-- Task requirements --
Report each line from the data below that holds the word "replace".

-- Exercise data --
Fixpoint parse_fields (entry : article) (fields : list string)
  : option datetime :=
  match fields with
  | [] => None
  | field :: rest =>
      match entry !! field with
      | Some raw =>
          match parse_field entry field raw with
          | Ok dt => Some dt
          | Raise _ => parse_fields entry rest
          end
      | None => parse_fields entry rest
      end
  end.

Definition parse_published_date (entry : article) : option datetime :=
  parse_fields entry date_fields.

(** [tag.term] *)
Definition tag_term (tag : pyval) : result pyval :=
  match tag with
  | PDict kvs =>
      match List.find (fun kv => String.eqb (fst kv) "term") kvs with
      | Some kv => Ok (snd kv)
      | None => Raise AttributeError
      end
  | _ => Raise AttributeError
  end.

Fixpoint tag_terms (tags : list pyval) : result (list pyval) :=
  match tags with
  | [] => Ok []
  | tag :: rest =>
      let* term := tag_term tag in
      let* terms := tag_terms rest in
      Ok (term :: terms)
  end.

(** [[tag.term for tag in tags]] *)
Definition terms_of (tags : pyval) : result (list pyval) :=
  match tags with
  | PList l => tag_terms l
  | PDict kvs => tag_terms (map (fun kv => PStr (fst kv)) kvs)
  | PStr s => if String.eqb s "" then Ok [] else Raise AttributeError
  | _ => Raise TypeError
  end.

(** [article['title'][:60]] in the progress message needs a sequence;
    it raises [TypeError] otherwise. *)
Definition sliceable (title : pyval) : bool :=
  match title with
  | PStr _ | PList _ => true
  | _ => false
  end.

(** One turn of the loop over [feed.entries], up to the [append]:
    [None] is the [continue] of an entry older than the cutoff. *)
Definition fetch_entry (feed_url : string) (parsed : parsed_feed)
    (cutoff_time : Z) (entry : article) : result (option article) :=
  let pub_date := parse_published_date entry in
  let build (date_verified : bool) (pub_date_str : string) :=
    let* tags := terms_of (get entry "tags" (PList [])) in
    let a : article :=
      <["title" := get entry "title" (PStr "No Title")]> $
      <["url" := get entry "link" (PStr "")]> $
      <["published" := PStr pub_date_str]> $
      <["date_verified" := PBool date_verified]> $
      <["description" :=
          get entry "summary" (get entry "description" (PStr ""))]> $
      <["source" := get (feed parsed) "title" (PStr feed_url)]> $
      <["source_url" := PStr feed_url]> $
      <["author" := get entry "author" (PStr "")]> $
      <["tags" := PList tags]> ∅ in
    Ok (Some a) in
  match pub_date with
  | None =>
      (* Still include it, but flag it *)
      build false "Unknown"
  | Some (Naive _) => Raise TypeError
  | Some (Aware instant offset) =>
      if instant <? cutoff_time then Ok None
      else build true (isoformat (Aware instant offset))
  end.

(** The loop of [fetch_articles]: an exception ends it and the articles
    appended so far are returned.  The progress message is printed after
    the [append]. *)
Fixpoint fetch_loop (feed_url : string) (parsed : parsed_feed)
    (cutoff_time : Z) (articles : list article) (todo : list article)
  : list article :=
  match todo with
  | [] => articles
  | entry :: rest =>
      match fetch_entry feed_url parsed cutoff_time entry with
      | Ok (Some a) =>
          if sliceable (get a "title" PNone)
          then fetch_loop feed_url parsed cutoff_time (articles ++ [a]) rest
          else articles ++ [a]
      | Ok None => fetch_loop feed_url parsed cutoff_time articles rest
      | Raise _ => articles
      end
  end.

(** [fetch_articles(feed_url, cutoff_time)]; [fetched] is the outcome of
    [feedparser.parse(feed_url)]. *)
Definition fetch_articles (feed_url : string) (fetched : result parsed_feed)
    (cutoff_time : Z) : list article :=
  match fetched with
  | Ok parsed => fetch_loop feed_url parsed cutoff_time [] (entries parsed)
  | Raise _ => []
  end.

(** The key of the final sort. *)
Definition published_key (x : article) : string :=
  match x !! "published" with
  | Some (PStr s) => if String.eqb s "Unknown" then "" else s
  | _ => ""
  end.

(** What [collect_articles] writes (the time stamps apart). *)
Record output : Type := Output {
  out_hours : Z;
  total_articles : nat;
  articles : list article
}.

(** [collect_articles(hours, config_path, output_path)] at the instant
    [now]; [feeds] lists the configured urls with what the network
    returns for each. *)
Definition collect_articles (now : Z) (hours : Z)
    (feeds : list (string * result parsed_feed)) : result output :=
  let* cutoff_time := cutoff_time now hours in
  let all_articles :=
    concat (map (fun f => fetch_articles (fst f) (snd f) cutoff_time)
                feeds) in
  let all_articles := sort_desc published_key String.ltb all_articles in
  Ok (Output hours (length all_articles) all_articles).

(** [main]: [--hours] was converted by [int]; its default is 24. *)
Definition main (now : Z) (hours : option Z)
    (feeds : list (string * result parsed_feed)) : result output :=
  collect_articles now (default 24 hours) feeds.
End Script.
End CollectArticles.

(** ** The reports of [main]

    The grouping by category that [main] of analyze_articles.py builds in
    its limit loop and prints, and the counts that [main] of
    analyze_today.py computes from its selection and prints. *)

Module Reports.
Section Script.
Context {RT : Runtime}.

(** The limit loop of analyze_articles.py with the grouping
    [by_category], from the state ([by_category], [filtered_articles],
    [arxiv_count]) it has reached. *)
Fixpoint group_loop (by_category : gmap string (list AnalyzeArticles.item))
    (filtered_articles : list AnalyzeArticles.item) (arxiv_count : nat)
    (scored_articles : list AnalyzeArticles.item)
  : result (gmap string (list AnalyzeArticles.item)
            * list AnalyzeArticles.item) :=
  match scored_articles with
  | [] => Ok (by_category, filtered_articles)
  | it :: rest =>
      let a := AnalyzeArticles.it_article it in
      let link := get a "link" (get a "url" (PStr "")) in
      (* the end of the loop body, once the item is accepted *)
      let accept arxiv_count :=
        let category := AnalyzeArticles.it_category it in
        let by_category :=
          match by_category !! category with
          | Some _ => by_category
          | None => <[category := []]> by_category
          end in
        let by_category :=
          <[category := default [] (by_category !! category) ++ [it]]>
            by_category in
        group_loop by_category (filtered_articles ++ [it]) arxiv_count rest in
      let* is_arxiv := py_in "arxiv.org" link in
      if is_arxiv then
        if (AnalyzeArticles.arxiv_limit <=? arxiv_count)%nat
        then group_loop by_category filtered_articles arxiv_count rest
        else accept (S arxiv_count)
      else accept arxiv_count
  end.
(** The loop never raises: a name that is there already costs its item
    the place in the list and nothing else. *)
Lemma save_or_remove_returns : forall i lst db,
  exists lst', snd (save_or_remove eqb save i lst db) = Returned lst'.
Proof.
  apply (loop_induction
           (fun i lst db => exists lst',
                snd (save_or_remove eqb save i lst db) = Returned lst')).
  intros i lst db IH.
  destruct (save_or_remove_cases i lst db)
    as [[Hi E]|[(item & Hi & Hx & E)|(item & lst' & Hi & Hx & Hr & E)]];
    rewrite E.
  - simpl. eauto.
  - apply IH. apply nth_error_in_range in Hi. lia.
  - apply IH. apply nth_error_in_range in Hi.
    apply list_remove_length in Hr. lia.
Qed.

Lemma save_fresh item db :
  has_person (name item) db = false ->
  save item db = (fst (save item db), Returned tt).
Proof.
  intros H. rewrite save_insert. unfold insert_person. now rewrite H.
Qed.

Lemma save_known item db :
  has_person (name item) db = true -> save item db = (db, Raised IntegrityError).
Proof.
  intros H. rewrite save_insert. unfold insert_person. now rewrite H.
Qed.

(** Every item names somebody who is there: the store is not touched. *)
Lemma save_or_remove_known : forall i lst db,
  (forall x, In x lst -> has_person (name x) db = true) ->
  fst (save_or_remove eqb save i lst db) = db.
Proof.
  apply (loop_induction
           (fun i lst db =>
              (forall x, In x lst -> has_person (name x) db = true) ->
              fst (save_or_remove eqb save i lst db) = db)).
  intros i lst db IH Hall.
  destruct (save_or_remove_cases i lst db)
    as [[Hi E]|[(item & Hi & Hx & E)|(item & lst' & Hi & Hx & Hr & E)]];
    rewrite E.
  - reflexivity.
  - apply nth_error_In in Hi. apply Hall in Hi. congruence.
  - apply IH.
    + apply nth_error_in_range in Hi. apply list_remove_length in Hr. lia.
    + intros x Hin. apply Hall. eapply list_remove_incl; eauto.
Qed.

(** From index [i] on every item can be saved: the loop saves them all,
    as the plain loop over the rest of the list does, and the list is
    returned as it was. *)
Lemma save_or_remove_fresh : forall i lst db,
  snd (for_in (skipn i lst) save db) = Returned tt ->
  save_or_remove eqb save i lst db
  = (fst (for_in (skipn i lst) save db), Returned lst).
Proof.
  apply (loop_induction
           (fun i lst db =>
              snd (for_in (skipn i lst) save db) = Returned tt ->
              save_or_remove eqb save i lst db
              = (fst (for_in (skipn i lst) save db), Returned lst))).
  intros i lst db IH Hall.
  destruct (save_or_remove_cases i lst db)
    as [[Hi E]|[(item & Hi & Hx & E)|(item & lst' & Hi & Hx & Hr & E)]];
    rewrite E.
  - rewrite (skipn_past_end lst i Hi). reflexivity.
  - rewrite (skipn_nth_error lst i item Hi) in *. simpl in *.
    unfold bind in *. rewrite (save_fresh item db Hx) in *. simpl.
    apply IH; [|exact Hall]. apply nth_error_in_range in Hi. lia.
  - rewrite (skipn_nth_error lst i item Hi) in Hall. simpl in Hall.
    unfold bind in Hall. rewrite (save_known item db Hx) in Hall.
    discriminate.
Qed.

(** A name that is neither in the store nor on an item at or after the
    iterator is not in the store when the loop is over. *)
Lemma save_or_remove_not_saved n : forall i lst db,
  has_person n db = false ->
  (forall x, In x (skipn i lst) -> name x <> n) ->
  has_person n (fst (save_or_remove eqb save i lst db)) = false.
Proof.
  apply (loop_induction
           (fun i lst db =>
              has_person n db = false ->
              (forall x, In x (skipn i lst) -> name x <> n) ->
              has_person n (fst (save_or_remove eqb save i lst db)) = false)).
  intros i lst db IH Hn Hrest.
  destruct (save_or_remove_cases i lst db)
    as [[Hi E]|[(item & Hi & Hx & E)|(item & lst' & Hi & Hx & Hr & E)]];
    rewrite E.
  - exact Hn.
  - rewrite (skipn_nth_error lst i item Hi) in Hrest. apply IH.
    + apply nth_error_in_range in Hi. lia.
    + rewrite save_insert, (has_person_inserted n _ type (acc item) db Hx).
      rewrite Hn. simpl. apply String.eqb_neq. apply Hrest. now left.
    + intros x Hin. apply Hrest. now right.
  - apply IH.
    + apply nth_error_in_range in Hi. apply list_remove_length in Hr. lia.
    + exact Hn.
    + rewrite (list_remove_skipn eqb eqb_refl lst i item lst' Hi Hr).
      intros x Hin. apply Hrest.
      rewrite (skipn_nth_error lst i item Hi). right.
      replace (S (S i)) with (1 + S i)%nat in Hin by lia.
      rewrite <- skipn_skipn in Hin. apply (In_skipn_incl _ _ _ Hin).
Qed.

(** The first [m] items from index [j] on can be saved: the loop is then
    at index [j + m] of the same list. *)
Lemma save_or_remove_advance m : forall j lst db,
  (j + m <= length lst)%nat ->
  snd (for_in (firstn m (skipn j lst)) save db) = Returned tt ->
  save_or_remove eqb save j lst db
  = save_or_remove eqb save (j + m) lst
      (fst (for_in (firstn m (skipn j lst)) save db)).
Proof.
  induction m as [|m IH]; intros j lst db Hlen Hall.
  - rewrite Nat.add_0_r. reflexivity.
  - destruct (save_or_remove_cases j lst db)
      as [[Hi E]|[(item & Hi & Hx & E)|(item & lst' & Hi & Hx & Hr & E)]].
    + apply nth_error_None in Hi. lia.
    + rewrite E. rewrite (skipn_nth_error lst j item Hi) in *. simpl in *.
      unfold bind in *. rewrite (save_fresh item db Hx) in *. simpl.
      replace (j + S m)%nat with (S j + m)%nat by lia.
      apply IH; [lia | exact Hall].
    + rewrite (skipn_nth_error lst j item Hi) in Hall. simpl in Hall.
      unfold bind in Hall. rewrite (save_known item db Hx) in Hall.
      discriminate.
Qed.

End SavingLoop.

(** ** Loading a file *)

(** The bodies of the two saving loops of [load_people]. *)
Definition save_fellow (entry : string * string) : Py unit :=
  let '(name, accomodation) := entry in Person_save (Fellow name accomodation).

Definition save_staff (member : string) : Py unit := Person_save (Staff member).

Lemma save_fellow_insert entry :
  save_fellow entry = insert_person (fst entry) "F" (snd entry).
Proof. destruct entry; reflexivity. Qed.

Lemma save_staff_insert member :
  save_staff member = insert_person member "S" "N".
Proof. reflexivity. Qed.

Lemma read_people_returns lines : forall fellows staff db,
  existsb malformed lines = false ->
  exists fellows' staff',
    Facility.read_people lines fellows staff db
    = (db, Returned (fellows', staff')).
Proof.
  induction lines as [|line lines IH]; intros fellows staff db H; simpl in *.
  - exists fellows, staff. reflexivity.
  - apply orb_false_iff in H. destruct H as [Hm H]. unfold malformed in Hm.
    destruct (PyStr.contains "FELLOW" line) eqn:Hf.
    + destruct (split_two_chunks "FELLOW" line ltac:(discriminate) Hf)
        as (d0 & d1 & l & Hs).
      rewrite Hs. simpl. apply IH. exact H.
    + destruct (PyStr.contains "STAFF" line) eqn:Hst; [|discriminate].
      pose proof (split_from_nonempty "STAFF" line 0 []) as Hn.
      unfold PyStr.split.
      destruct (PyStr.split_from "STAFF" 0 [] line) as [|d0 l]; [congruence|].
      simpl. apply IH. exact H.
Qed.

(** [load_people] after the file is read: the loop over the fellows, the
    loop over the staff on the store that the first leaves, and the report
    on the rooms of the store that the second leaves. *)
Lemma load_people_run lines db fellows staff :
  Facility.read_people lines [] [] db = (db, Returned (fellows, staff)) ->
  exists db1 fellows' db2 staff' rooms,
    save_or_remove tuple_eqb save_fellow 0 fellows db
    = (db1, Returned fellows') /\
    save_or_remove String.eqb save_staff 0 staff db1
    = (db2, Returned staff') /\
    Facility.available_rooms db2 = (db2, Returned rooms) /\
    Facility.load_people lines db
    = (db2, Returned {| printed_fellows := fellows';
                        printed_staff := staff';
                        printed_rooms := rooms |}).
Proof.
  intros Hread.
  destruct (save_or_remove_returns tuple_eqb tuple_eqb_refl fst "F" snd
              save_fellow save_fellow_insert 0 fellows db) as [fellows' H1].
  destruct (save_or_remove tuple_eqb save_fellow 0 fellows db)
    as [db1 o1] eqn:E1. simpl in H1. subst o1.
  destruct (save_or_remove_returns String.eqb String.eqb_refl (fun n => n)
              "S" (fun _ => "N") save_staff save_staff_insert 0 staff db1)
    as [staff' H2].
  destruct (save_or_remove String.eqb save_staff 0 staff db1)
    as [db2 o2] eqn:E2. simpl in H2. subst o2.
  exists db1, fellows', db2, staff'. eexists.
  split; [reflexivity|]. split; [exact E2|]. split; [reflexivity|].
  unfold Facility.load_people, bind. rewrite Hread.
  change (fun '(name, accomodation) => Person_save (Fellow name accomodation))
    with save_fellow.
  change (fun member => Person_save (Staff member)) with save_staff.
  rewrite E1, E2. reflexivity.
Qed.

-- Result of this exercise --
      replace (S (S i)) with (1 + S i)%nat in Hin by lia.
      replace (j + S m)%nat with (S j + m)%nat by lia.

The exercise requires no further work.